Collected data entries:
(* ===== verification/Prelude.v ===== *)
(** * airoha-omci: a verification library (root file)

    airoha-omci is the user-space OMCI stack of an XG(S)-PON home gateway: it answers the OMCI
    requests of the OLT out of a G.988 MIB, drives the platform (bridging, queues, multicast,
    software images) from that MIB, and reports alarms, attribute changes and performance.
    This library translates the Go code under src/ into executable definitions and proves what
    makes them correct.  This header says which file models what, what the theorems show and
    what is left out.

    ** The program and the files of the library

    A frame goes up through these layers; a file requires those of the layers below it.

    - Transport: [internal/transport] (device.go, packet_linux.go), the records of the secure
      OMCC device and the bare frames of the netdev.  Checksum: [internal/checksum].
    - Dispatcher: [internal/transaction/dispatcher.go], the two-class bounded queue and the run
      goroutine as a step relation, with the resets of the communication session.
    - Frames, Codec, Engine: [internal/engine/engine.go], the acceptance of a frame, the bodies
      of responses (the serializers of the vendored omci-lib-go), the replay buffer and
      [HandleFrame].  Engine has the request handlers as an interface ([Handlers]).
    - Dispatch: the [dispatch] of engine.go with every handler it calls, as the instance of that
      interface: Upload (MIB upload, alarm upload, get next, set table), Software (software.go),
      Notify (notifications.go, arc.go), PmRules, Counters and Performance (performance.go,
      performance_threshold.go, [internal/performance]), Optics and OpticalAlarms (optical.go,
      [internal/optical]), Onu3 (onu3.go, [internal/onu3]), Capability (capability.go) and
      McMonitor (multicast.go).  Paging holds the theory of cutting data into messages.
    - MeTypes, MeClasses, MeLib: the managed entity library of the vendored omci-lib-go
      ([generated]): 195 class tables and the operations on them.  MeNames: its constants.
    - Mib, Maps, Table, Semantics, Store: [internal/mib] (store.go, table.go), the MIB with its
      validation, table algebra, transactional commits and access control.
    - Vlan: [internal/vlan], the extended VLAN tagging rows.
    - Model: [internal/model] (xg2010g.go, capabilities.go), [internal/pon]: the factory MIB, the
      capability policy and the options the daemon opens the store with.
    - Netip, McPolicy: [internal/multicast/policy.go], the authorization of IGMP and MLD joins.
    - McReport: [report.go], [report_build.go] and [query_build.go] of [internal/multicast], the parser
      of IGMP and MLD frames and the builders of reports and queries.
    - McRuntime: [internal/multicast/runtime.go], the membership runtime between the parsed messages,
      the policy and the replication backend, as programs in a state and error monad.
    - MibState: [internal/mib/state.go], the saved MIB document and the store restored from it.
    - Graph, GraphBuild: [internal/platform/graph.go], the nodes of the service graph and the passes
      over a snapshot of the MIB that build it.  Platform: [multicast.go] and [exec.go] of
      [internal/platform], the multicast policy of a graph and the applier behind the store.
      ExecControl, ExecSoftware: [control.go] and [software.go], the hardware and the software
      controller of the engine on top of helper programs.
    - McLinux: [internal/multicast/linux_backend.go], the replication backend that programs tc.
    - RuntimeState: [internal/engine/runtime_state.go], what of the engine survives a restart.
    - Event: [internal/event/event.go], the events of the platform and what the engine does with them.
    - XgsSecurity: [internal/xgssecurity], the keys and integrity codes of XGS-PON.
    - GoStd: what the source uses of crypto/md5, encoding/hex and strings.  Controllers: the
      interfaces through which the engine reaches the hardware.

    ** How state and operations correspond to the code

    A Go struct is a [Record] with the source's field names; a map is a [gmap]; a slice is a
    [list]; an unsigned integer of w bits is a [Z] with its wrap-around written out
    ([u8], [u16], [u32], [u64]); a byte string is a list of such integers; an interface value of
    an attribute is [value].  A method that changes its receiver takes the state and returns
    the new one; the methods that also act on the platform thread a state [W] of the platform.
    [Err] and [Panic] are the error return and the run-time panic of the code.  A mutex makes
    each locked operation one step.  The clock and the hardware are read once per call.

    The parts the library leaves open are arguments: [MapRange] (the order in which [range]
    visits a map; every theorem holds for all orders), [Applier] and [CommandTransaction] (the
    platform behind the store), [Controller] (software images), [Controllers] (the other
    hardware interfaces), [Decoder] (the request decoding of the vendored library, gopacket) and
    [Handlers] (in Engine only; Dispatch gives the instance).

    ** What the theorems show

    - The store (StoreLemmas, StoreInvariant, StoreProps, StoreOps): every reachable store is
      well formed; a failed request changes nothing; commits reach the platform before the
      store shows them and a coupled transaction leaves both consistent; the data sync counter
      follows the committed changes; Create, Set and Reset do what they say.
    - Tables (Table): no accepted access list matches a group twice; what was accepted is
      accepted again; VLAN tables decode.
    - Codecs (Checksum, Transport, Vlan): burst detection of the CRC; the parsers accept exactly
      the encodings and recover what was encoded.
    - Receive path (Dispatcher, Frames, EngineProps, DispatchProps): the queue is priority
      first and first in first out, no frame crosses a reset, only authentic frames are
      accepted, retransmissions are answered and not executed again, and no request breaks the
      MIB invariant.
    - Uploads (Paging, UploadProps): an upload reports the MIB completely and once, its session
      hands out every command, tables and alarms arrive whole.
    - Notifications (NotifyProps): what the OLT is told of attribute changes and alarms.
    - Software (SoftwareProps, SoftwareOps): image integrity, the protocol of the image sink, the
      transfer bounds, and that a faithful OLT succeeds.
    - Model (ModelProps): the factory MIB is a store and its hardware topology never changes.
    - Multicast (McProps): limits, accounting and authorization of memberships.
    - Alarms and status (OpticalProps, Onu3Props): bit error rate and optical alarms, the
      ring of status snapshots.
    - Membership (McReportProps, McRuntimeProps): the frames built are parsed back to the report or
      query they were built from; the header loop ends; the filter state of a client is the one
      its records describe (RFC 3376); the backend replicates exactly the granted streams.
    - Restart (MibStateProps): a restored store is well formed whatever the document, and a store
      restored from its own document is the store that was saved.
    - Saved runtime state (RuntimeLemmas, RuntimeStateProps): an engine restored from an export resumes
      where the exporting one stopped; a restoration is all or nothing and restores only what is
      valid for the MIB.
    - Replication (McPrefixes, McLinuxProps, McBackendProps): ranges are cut into exact prefixes; every
      change of the backend leaves tc with the chains of its rules or fails with the old rules;
      such chains accept exactly what the rules cover.
    - Helpers and events (ExecControl, ExecSoftware, EventProps, XgsSecurity): what helpers answer is
      checked before the engine sees it; events keep the invariants of the engine; a frame is
      accepted exactly with its own integrity code.
    - Service graph (GraphProps, PlatformProps): a graph is closed under its references and does
      not depend on map orders; the decoder of the platform ABI accepts every request the applier
      sends; the MIB a store with the applier shows after a commit has a graph and a valid policy.

    ** Bounds and fuel

    The loops of the code are structural recursions over lists, or over a count the code
    itself bounds, and need no fuel, with these exceptions.  [crc_octet] iterates the eight bits
    of an octet.  [greedy] (Paging) recurses on the items left.  The square of decimal logarithm
    steps in Optics has a fixed number of digits.
    [foldCarry] (McReport) folds the carries of a 32-bit sum in two rounds, the third finds none.
    [skipExtensions] (McReport) takes a fuel one above the octets left; McReportProps shows that
    more fuel changes nothing.
    [ipv4Prefixes] and [ipv6Prefixes] (McLinux) take a fuel of twice the bits of an address;
    McPrefixes shows that more changes nothing.  [shrinkBlock] has one step for each bit.

    ** What is not modelled, and why

    - Error texts: an error is its G.988 result, or its constructor where the code
      distinguishes it.  A nil slice and an empty one are the same list.
    - Concurrency inside a locked operation: the mutexes of the store, the engine and the
      policy make each operation atomic.  The goroutine that finishes a software image is a
      step of its own; the dispatcher is a step relation at the grain of its channels.
    - Decoding of request bodies (gopacket layers of the vendored library): a parameter.
    - The zone offset of the wall clock is an argument; [math.Log10] is exact decimal arithmetic.
    - [internal/multicast]: capture_linux.go is a raw socket loop.  In McLinux tc, the sockets and
      [sort.Slice] are interfaces ([LinuxHost], [GoSort]); the texts of addresses and prefixes in
      the arguments of tc are kept as values.
    - [internal/platform]: running the helper programs ([exec.Cmd]) and encoding/json are interfaces.
      An address of the graph is kept as such where the code keeps the text it prints.
    - The digest of the MIB fingerprint (crypto/sha256) is a parameter of RuntimeState.
    - [internal/event/source.go], [internal/status], the commands under [cmd]: a child process and
      its lines, a JSON status file, process wiring. *)

From Stdlib Require Export ZArith Lia ZifyBool ZifyNat.
From stdpp Require Export base tactics list gmap strings sorting.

### What to work on
Would you retype the lines above from the one with "- Model: [internal/model]" down to the one with "- McRuntime: [internal/multicast/runtime.go], the", word for word, both ends included and no other lines?

### Written answer
    - Model: [internal/model] (xg2010g.go, capabilities.go), [internal/pon]: the factory MIB, the
      capability policy and the options the daemon opens the store with.
    - Netip, McPolicy: [internal/multicast/policy.go], the authorization of IGMP and MLD joins.
    - McReport: [report.go], [report_build.go] and [query_build.go] of [internal/multicast], the parser
      of IGMP and MLD frames and the builders of reports and queries.
    - McRuntime: [internal/multicast/runtime.go], the membership runtime between the parsed messages,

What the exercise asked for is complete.